> Instructions for the task
Output every line below exactly.

> Data
Lemma typed_set_newkeys m : preserves typed (ssh_set_newkeys m).
Proof.
  unfold ssh_set_newkeys.
  apply preserves_bind; [apply preserves_modify; intros s [? ? ? ? ? ? ? ? ? ? [? ?] ?]; destruct m; by split|intros _].
  apply preserves_bind.
  { apply preserves_modify. intros s [(? & ? & ? & ?) (? & ? & ? & ?) ? ? ? ? ? ? ? ? ? ?]. destruct m; split; done. }
  intros _. apply (preserves_deref _ (fun k => block_ok (key_block (kex_newkeys_in k)) /\ block_ok (key_block (kex_newkeys_out k)))).
  { intros s k [? ? ? ? ? ? ? ? ? ? ? Hk] Ek. by rewrite Ek in Hk. }
  intros k Hk. destruct (get_kex_newkeys m k) as [nk|] eqn:Em; [|auto with typed].
  assert (Hb : block_ok (Some (enc_block_size (nk_enc nk)))).
  { destruct m, Hk as [H1 H2]; cbn in Em; rewrite Em in *; done. }
  apply preserves_bind; [apply preserves_modify; intros s [? ? ? ? ? ? ? ? ? ? [? ?] ?]; destruct m; by split|intros _].
  apply preserves_bind.
  { apply preserves_modify. intros s [? ? ? ? ? ? ? ? ? ? ? Hkx]. split; try done. cbn.
    destruct (kex s) as [k'|]; [|done]. destruct m, Hkx; by split. }
  intros _. apply preserves_bind; [typed|intros mac].
  apply preserves_bind; [auto with typed|intros _].
  apply preserves_bind; [by apply preserves_modify; intros s []; destruct m; split|intros _].
  apply preserves_bind; [typed|intros cc].
  apply preserves_bind; [by apply preserves_modify; intros s []; destruct m; split|intros _].
  apply preserves_bind; [typed|intros auth]. apply preserves_bind.
  { destruct (_ && _); [|auto with typed].
    unfold ssh_packet_init_compression, start_compression, start_compression_out, start_compression_in. typed. }
  intros _. apply (preserves_gets _ (fun l => 0 <= l < 2 ^ 64)); [by intros s []|].
  intros l Hl. pose proof (max_blocks_range _ l Hb Hl).
  apply preserves_modify. intros s []. by destruct m; split.
Qed.
Hint Resolve typed_set_newkeys : typed.

Lemma typed_enable_delayed_compress : preserves typed ssh_packet_enable_delayed_compress.
Proof.
  unfold ssh_packet_enable_delayed_compress, delayed_compress, ssh_packet_init_compression, start_compression,
    start_compression_out, start_compression_in. typed.
Qed.
Hint Resolve typed_enable_delayed_compress : typed.

Lemma typed_compress_outgoing : preserves typed compress_outgoing.
Proof. unfold compress_outgoing, compress_buffer, compress_round. typed. Qed.

Lemma padding_left_range bs len extra : 0 <= snd (padding bs len extra) < 2 ^ 8.
Proof. unfold padding. cbv zeta. repeat case_match; cbn; try lia; apply u8_range. Qed.

Lemma typed_pad_outgoing u : preserves typed (pad_outgoing u).
Proof.
  unfold pad_outgoing. apply preserves_bind; [typed|intros len]. apply preserves_bind; [typed|intros extra].
  pose proof (padding_left_range (su_block_size u) len extra). destruct (padding _ _ _) as [pl left_]. cbn in *.
  apply preserves_bind; [typed_write|intros _]. typed.
Qed.

Lemma typed_seal_outgoing u : preserves typed (seal_outgoing u).
Proof. unfold seal_outgoing, mac_of. typed. Qed.

(** Sequence number, packets and volume: the additions of the code at their width. *)
Lemma typed_count_outgoing u : preserves typed (count_outgoing u).
Proof.
  unfold count_outgoing, count_packet. apply preserves_bind.
  { apply preserves_modify. intros s [? Hs ? ? ? ? ? ? ? ? ? ?]. split; try done. by apply pstate_count. }
  intros _. typed. apply preserves_modify. intros s [? Hs ? ? ? ? ? ? ? ? ? ?]. split; try done. by apply pstate_volume.
Qed.
Hint Resolve typed_compress_outgoing typed_pad_outgoing typed_seal_outgoing typed_count_outgoing : typed.

Lemma typed_wrapped : preserves typed ssh_packet_send2_wrapped.
Proof. unfold ssh_packet_send2_wrapped, after_packet. typed. Qed.
Lemma typed_need_rekeying n : preserves typed (ssh_packet_need_rekeying n).
Proof. unfold ssh_packet_need_rekeying. typed. Qed.
Hint Resolve typed_wrapped typed_need_rekeying : typed.

Lemma typed_send_queue k l : preserves typed k -> preserves typed (send_queue k l).
Proof. intros Hk. induction l as [|p l IH]; cbn [send_queue]; typed. Qed.
Hint Resolve typed_send_queue : typed.
Lemma typed_send_with k : preserves typed k -> preserves typed (send_with k).
Proof. intros Hk. unfold send_with, ssh_packet_send_mux, send2_with. typed. Qed.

> Task result
Lemma typed_set_newkeys m : preserves typed (ssh_set_newkeys m).
Proof.
  unfold ssh_set_newkeys.
  apply preserves_bind; [apply preserves_modify; intros s [? ? ? ? ? ? ? ? ? ? [? ?] ?]; destruct m; by split|intros _].
  apply preserves_bind.
  { apply preserves_modify. intros s [(? & ? & ? & ?) (? & ? & ? & ?) ? ? ? ? ? ? ? ? ? ?]. destruct m; split; done. }
  intros _. apply (preserves_deref _ (fun k => block_ok (key_block (kex_newkeys_in k)) /\ block_ok (key_block (kex_newkeys_out k)))).
  { intros s k [? ? ? ? ? ? ? ? ? ? ? Hk] Ek. by rewrite Ek in Hk. }
  intros k Hk. destruct (get_kex_newkeys m k) as [nk|] eqn:Em; [|auto with typed].
  assert (Hb : block_ok (Some (enc_block_size (nk_enc nk)))).
  { destruct m, Hk as [H1 H2]; cbn in Em; rewrite Em in *; done. }
  apply preserves_bind; [apply preserves_modify; intros s [? ? ? ? ? ? ? ? ? ? [? ?] ?]; destruct m; by split|intros _].
  apply preserves_bind.
  { apply preserves_modify. intros s [? ? ? ? ? ? ? ? ? ? ? Hkx]. split; try done. cbn.
    destruct (kex s) as [k'|]; [|done]. destruct m, Hkx; by split. }
  intros _. apply preserves_bind; [typed|intros mac].
  apply preserves_bind; [auto with typed|intros _].
  apply preserves_bind; [by apply preserves_modify; intros s []; destruct m; split|intros _].
  apply preserves_bind; [typed|intros cc].
  apply preserves_bind; [by apply preserves_modify; intros s []; destruct m; split|intros _].
  apply preserves_bind; [typed|intros auth]. apply preserves_bind.
  { destruct (_ && _); [|auto with typed].
    unfold ssh_packet_init_compression, start_compression, start_compression_out, start_compression_in. typed. }
  intros _. apply (preserves_gets _ (fun l => 0 <= l < 2 ^ 64)); [by intros s []|].
  intros l Hl. pose proof (max_blocks_range _ l Hb Hl).
  apply preserves_modify. intros s []. by destruct m; split.
Qed.
Hint Resolve typed_set_newkeys : typed.

Lemma typed_enable_delayed_compress : preserves typed ssh_packet_enable_delayed_compress.
Proof.
  unfold ssh_packet_enable_delayed_compress, delayed_compress, ssh_packet_init_compression, start_compression,
    start_compression_out, start_compression_in. typed.
Qed.
Hint Resolve typed_enable_delayed_compress : typed.

Lemma typed_compress_outgoing : preserves typed compress_outgoing.
Proof. unfold compress_outgoing, compress_buffer, compress_round. typed. Qed.

Lemma padding_left_range bs len extra : 0 <= snd (padding bs len extra) < 2 ^ 8.
Proof. unfold padding. cbv zeta. repeat case_match; cbn; try lia; apply u8_range. Qed.

Lemma typed_pad_outgoing u : preserves typed (pad_outgoing u).
Proof.
  unfold pad_outgoing. apply preserves_bind; [typed|intros len]. apply preserves_bind; [typed|intros extra].
  pose proof (padding_left_range (su_block_size u) len extra). destruct (padding _ _ _) as [pl left_]. cbn in *.
  apply preserves_bind; [typed_write|intros _]. typed.
Qed.

Lemma typed_seal_outgoing u : preserves typed (seal_outgoing u).
Proof. unfold seal_outgoing, mac_of. typed. Qed.

(** Sequence number, packets and volume: the additions of the code at their width. *)
Lemma typed_count_outgoing u : preserves typed (count_outgoing u).
Proof.
  unfold count_outgoing, count_packet. apply preserves_bind.
  { apply preserves_modify. intros s [? Hs ? ? ? ? ? ? ? ? ? ?]. split; try done. by apply pstate_count. }
  intros _. typed. apply preserves_modify. intros s [? Hs ? ? ? ? ? ? ? ? ? ?]. split; try done. by apply pstate_volume.
Qed.
Hint Resolve typed_compress_outgoing typed_pad_outgoing typed_seal_outgoing typed_count_outgoing : typed.

Lemma typed_wrapped : preserves typed ssh_packet_send2_wrapped.
Proof. unfold ssh_packet_send2_wrapped, after_packet. typed. Qed.
Lemma typed_need_rekeying n : preserves typed (ssh_packet_need_rekeying n).
Proof. unfold ssh_packet_need_rekeying. typed. Qed.
Hint Resolve typed_wrapped typed_need_rekeying : typed.

Lemma typed_send_queue k l : preserves typed k -> preserves typed (send_queue k l).
Proof. intros Hk. induction l as [|p l IH]; cbn [send_queue]; typed. Qed.
Hint Resolve typed_send_queue : typed.
Lemma typed_send_with k : preserves typed k -> preserves typed (send_with k).
Proof. intros Hk. unfold send_with, ssh_packet_send_mux, send2_with. typed. Qed.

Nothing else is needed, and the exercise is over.